---------- Supplied records
(* ===== verification/Diagnostics.v ===== *)
(** * The start-up reports: [displayStorageInfo], [formatBytes] and
    [displayClockInfo] (main.cpp)

    [setup()] prints the SPIFFS usage with every file of the root, and the
    clocks of the chip, once SPIFFS is mounted.  Each report is modelled
    as the list of lines it sends with [Serial.println]; what it asks the
    libraries ([SPIFFS.totalBytes()], [getCpuFrequencyMhz()], ...) is an
    input.  [String(value, decimals)] of the Arduino core is [dtostrf]
    with width [decimals + 2]: it adds half a unit of the last decimal,
    then prints the digits, so for a value that is not negative it shows
    [floor(value * 10^decimals + 1/2)] with a point before the last
    [decimals] digits.  Floating-point values are exact rationals, as in
    the rest of the development; for [formatBytes] this is exact, since a
    byte count over a power of two is never within rounding error of a
    half-tenth.  In [displayClockInfo] a quotient can fall on a half
    unit of the last decimal ([1000000.0 / 80000000 = 0.0125]), where the
    digit the [double] computation prints depends on its rounding; the
    model shows the exact value rounded half up there. *)

From S2P Require Import Prelude Spiffs Ftp.
From Stdlib Require Import String Ascii.
Open Scope Z_scope.

Module Diagnostics.
Import ArduinoString Spiffs.

(** ** [String(value, decimals)] *)

(** The last [p] decimal digits of [n], with leading zeros. *)
Fixpoint digitsPad (p : nat) (n : Z) : string :=
  match p with
  | O => EmptyString
  | S p' => (digitsPad p' (n / 10) ++ String (digit (n mod 10)) EmptyString)%string
  end.

(** The value shown, in units of the last decimal. *)
Definition shownUnits (q : Q) (p : nat) : Z := Qfloor (q * inject_Z (10 ^ Z.of_nat p) + (1 # 2))%Q.

(** [dtostrf(value, p + 2, p, buf)] for a value that is not negative;
    [1000.0 / 0] is infinite and prints [inf]. *)
Definition dtostrf (q : option Q) (p : nat) : string :=
  match q with
  | None => "inf"
  | Some q =>
      let t := shownUnits q p in
      match p with
      | O => decimal t
      | S _ => (decimal (t / 10 ^ Z.of_nat p) ++ "." ++ digitsPad p (t mod 10 ^ Z.of_nat p))%string
      end
  end.

(** [x / d] in [double] for a divisor that is an unsigned integer. *)
Definition fdiv (x : Q) (d : Z) : option Q := if d =? 0 then None else Some (x / inject_Z d)%Q.

(** ** [formatBytes] *)

Definition formatBytes (bytes : Z) : string :=
  if bytes <? 1024 then (decimal bytes ++ " B")%string
  else if bytes <? 1024 * 1024 then (dtostrf (fdiv (inject_Z bytes) 1024) 1 ++ " KB")%string
  else if bytes <? 1024 * 1024 * 1024 then
    (dtostrf (fdiv (inject_Z bytes) (1024 * 1024)) 1 ++ " MB")%string
  else (dtostrf (fdiv (inject_Z bytes) (1024 * 1024 * 1024)) 1 ++ " GB")%string.

(** ** [displayStorageInfo] *)

(** What [SPIFFS.totalBytes()] and [SPIFFS.usedBytes()] return. *)
Record StorageEnv := mkStorage {
  totalBytes : Z;
  usedBytes : Z
}.

(** The [size_t] arithmetic of the report (32 bits on the ESP32). *)
Definition size_t (x : Z) : Z := x mod 2 ^ 32.

(** The lines printed for the files of the root, in the order
    [openNextFile] returns them, and the closing count. *)
Definition fileLines (fs : FS) : list string :=
  map (fun '(name, data) =>
         ("  " ++ name ++ " (" ++ formatBytes (Z.of_nat (List.length data)) ++ ")")%string) fs ++
  [if (List.length fs =? 0)%nat then "  (no files found)"%string
   else ("  Total files: " ++ decimal (Z.of_nat (List.length fs)))%string].

(** The whole report; [None] when the usage divides by a total of zero. *)
Definition displayStorageInfo (env : StorageEnv) (fs : FS) : option (list string) :=
  let total := totalBytes env in
  let used := usedBytes env in
  let free := size_t (total - used) in
  if total =? 0 then None
  else Some ([ "SPIFFS Storage Information:";
               "  Total Space: " ++ formatBytes total;
               "  Used Space:  " ++ formatBytes used;
               "  Free Space:  " ++ formatBytes free;
               "  Usage: " ++ decimal (size_t (used * 100) / total) ++ "%";
               "Existing files:" ]%string ++ fileLines fs).

(** ** [displayClockInfo] *)

(** What [getCpuFrequencyMhz()], [getApbFrequency()],
    [getXtalFrequencyMhz()], [xPortGetCoreID()], [ESP.getChipCores()] and
    [ESP.getFlashChipSpeed()] return. *)
Record ClockEnv := mkClock {
  cpuFreq : Z;
  apbFreq : Z;
  xtalFreq : Z;
  coreId : Z;
  chipCores : Z;
  flashSpeed : Z
}.

Definition displayClockInfo (env : ClockEnv) : list string :=
  [ "ESP32 Clock Information:";
    "  CPU Frequency: " ++ decimal (cpuFreq env) ++ " MHz";
    "  APB Frequency: " ++ dtostrf (fdiv (inject_Z (apbFreq env)) 1000000) 1 ++ " MHz";
    "  XTAL Frequency: " ++ decimal (xtalFreq env) ++ " MHz";
    "  Clock cycle time: " ++ dtostrf (fdiv 1000 (cpuFreq env)) 3 ++ " ns";
    "  APB cycle time: " ++ dtostrf (fdiv 1000000 (apbFreq env)) 3 ++ " us";
    "  Running on Core: " ++ decimal (coreId env);
    "  Total CPU Cores: " ++ decimal (chipCores env);
    "  Flash Speed: " ++ decimal (flashSpeed env / 1000000) ++ " MHz";
    EmptyString ]%string.

(** ** Properties *)

Lemma string_app_assoc (a b c : string) : ((a ++ b) ++ c = a ++ b ++ c)%string.
Proof. induction a as [|x a IH]; [reflexivity | exact (f_equal (String x) IH)]. Qed.

(** The value [a / c] shown with one decimal, as integer arithmetic. *)
Lemma shownUnits_ratio (a : Z) (c : positive) :
  shownUnits (inject_Z a / inject_Z (Zpos c)) 1 = (20 * a + Zpos c) / (2 * Zpos c).
Proof.
  unfold shownUnits.
  rewrite (Qfloor_comp _ ((20 * a + Zpos c) # (2 * c))); [reflexivity|].
  unfold Qeq; cbn. lia.
Qed.

(** [String(x, 1)] of a quotient: the shown tenths, split at the point. *)
Lemma dtostrf_ratio (a c : Z) :
  0 < c ->
  dtostrf (fdiv (inject_Z a) c) 1 =
  (decimal ((20 * a + c) / (2 * c) / 10) ++ "." ++ digitsPad 1 ((20 * a + c) / (2 * c) mod 10))%string.
Proof.
  destruct c as [|c|c]; intros Hc; try lia.
  unfold dtostrf, fdiv. cbn [Z.eqb]. rewrite shownUnits_ratio. reflexivity.
Qed.

Ltac tenths_case :=
  split; [cbn; tauto|]; split; [lia|]; split; [reflexivity|];
  split; [now rewrite !string_app_assoc|]; split; zlia.

(** C26. [formatBytes] shows every 32-bit byte count in the largest unit
    it reaches: below 1024 as the exact count with [B]; otherwise in the
    unit [u] (KB, MB or GB) with [u <= b < 1024 u], as a number of tenths
    [t] printed with one decimal, where [t] is [b / u] to the nearest
    tenth ([|t u - 10 b| <= 5 u]), between [1.0] and [1024.0]. *)
Theorem formatBytes_shown (b : Z) :
  0 <= b < 2 ^ 32 ->
  (b < 1024 /\ formatBytes b = (decimal b ++ " B")%string) \/
  exists u name t,
    In (u, name) [(1024, " KB"); (2 ^ 20, " MB"); (2 ^ 30, " GB")]%string /\
    u <= b < 1024 * u /\ t = (20 * b + u) / (2 * u) /\
    formatBytes b = (decimal (t / 10) ++ "." ++ digitsPad 1 (t mod 10) ++ name)%string /\
    10 * b - 5 * u < t * u <= 10 * b + 5 * u /\ 10 <= t <= 10240.
Proof.
  intros Hb. unfold formatBytes.
  destruct (Z.ltb_spec b 1024); [left; split; [lia | reflexivity] | right].
  destruct (Z.ltb_spec b (1024 * 1024)).
  { exists 1024, " KB"%string, ((20 * b + 1024) / (2 * 1024)).
    rewrite (dtostrf_ratio b 1024) by lia.
    tenths_case. }
  destruct (Z.ltb_spec b (1024 * 1024 * 1024)).
  { exists (2 ^ 20), " MB"%string, ((20 * b + 2 ^ 20) / (2 * 2 ^ 20)).
    rewrite (dtostrf_ratio b (1024 * 1024)) by lia.
    tenths_case. }
  exists (2 ^ 30), " GB"%string, ((20 * b + 2 ^ 30) / (2 * 2 ^ 30)).
  rewrite (dtostrf_ratio b (1024 * 1024 * 1024)) by lia.
  tenths_case.
Qed.

Lemma formatBytes_shown_witness :
  0 <= 1536 < 2 ^ 32 /\
  ((1536 < 1024 /\ formatBytes 1536 = (decimal 1536 ++ " B")%string) \/
   exists u name t,
     In (u, name) [(1024, " KB"); (2 ^ 20, " MB"); (2 ^ 30, " GB")]%string /\
     u <= 1536 < 1024 * u /\ t = (20 * 1536 + u) / (2 * u) /\
     formatBytes 1536 = (decimal (t / 10) ++ "." ++ digitsPad 1 (t mod 10) ++ name)%string /\
     10 * 1536 - 5 * u < t * u <= 10 * 1536 + 5 * u /\ 10 <= t <= 10240).
Proof.
  assert (H : 0 <= 1536 < 2 ^ 32) by lia.
  split; [exact H | exact (formatBytes_shown 1536 H)].
Defined.

(** A file one byte short of a megabyte is shown as [1024.0 KB]: the unit
    is chosen before the rounding. *)
Lemma formatBytes_just_under_MB : formatBytes 1048575 = "1024.0 KB"%string.
Proof. vm_compute. reflexivity. Qed.

Lemma fileLines_length (fs : FS) : List.length (fileLines fs) = S (List.length fs).
Proof. unfold fileLines. rewrite length_app, length_map. cbn. lia. Qed.

(** With a non-empty file system whose usage fits the 32-bit [size_t]
    product [usedBytes * 100], the report has seven lines and one per
    file, the free space is the difference, and the usage is the
    percentage rounded down, at most 100. *)
Lemma displayStorageInfo_lines (env : StorageEnv) (fs : FS) :
  0 < totalBytes env < 2 ^ 32 -> 0 <= usedBytes env <= totalBytes env ->
  usedBytes env * 100 < 2 ^ 32 ->
  exists lines, displayStorageInfo env fs = Some lines /\
    List.length lines = (7 + List.length fs)%nat /\
    nth 3 lines EmptyString = ("  Free Space:  " ++ formatBytes (totalBytes env - usedBytes env))%string /\
    nth 4 lines EmptyString =
      ("  Usage: " ++ decimal (usedBytes env * 100 / totalBytes env) ++ "%")%string /\
    0 <= usedBytes env * 100 / totalBytes env <= 100.
Proof.
  intros Ht Hu Hm. unfold displayStorageInfo.
  destruct (Z.eqb_spec (totalBytes env) 0) as [E|_]; [lia|].
  eexists. split; [reflexivity|]. unfold size_t.
  rewrite (Z.mod_small (usedBytes env * 100)), (Z.mod_small (totalBytes env - usedBytes env)) by lia.
  split; [rewrite length_app, fileLines_length; cbn; lia|].
  split; [reflexivity|]. split; [reflexivity|].
  split; [apply Z.div_pos; lia|]. apply Z.div_le_upper_bound; lia.
Qed.

(** Beyond 42949672 bytes used, [usedBytes * 100] wraps around in
    [size_t] and the usage shown is wrong: a full file system of
    50000000 bytes reports 14%.  (The SPIFFS partitions of an ESP32 stay
    below 16 MB, where the product fits.) *)
Lemma displayStorageInfo_usage_wraps :
  displayStorageInfo (mkStorage 50000000 50000000) [] =
  Some ["SPIFFS Storage Information:"; "  Total Space: 47.7 MB"; "  Used Space:  47.7 MB";
        "  Free Space:  0 B"; "  Usage: 14%"; "Existing files:"; "  (no files found)"]%string.
Proof. vm_compute. reflexivity. Qed.

End Diagnostics.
--------------------
* Task requirements
Retype every line of the listing, word for word, from its opening line to the line that holds "(** The value shown, in", and include that last line too.

* Answer section
(* ===== verification/Diagnostics.v ===== *)
(** * The start-up reports: [displayStorageInfo], [formatBytes] and
    [displayClockInfo] (main.cpp)

    [setup()] prints the SPIFFS usage with every file of the root, and the
    clocks of the chip, once SPIFFS is mounted.  Each report is modelled
    as the list of lines it sends with [Serial.println]; what it asks the
    libraries ([SPIFFS.totalBytes()], [getCpuFrequencyMhz()], ...) is an
    input.  [String(value, decimals)] of the Arduino core is [dtostrf]
    with width [decimals + 2]: it adds half a unit of the last decimal,
    then prints the digits, so for a value that is not negative it shows
    [floor(value * 10^decimals + 1/2)] with a point before the last
    [decimals] digits.  Floating-point values are exact rationals, as in
    the rest of the development; for [formatBytes] this is exact, since a
    byte count over a power of two is never within rounding error of a
    half-tenth.  In [displayClockInfo] a quotient can fall on a half
    unit of the last decimal ([1000000.0 / 80000000 = 0.0125]), where the
    digit the [double] computation prints depends on its rounding; the
    model shows the exact value rounded half up there. *)

From S2P Require Import Prelude Spiffs Ftp.
From Stdlib Require Import String Ascii.
Open Scope Z_scope.

Module Diagnostics.
Import ArduinoString Spiffs.

(** ** [String(value, decimals)] *)

(** The last [p] decimal digits of [n], with leading zeros. *)
Fixpoint digitsPad (p : nat) (n : Z) : string :=
  match p with
  | O => EmptyString
  | S p' => (digitsPad p' (n / 10) ++ String (digit (n mod 10)) EmptyString)%string
  end.

(** The value shown, in units of the last decimal. *)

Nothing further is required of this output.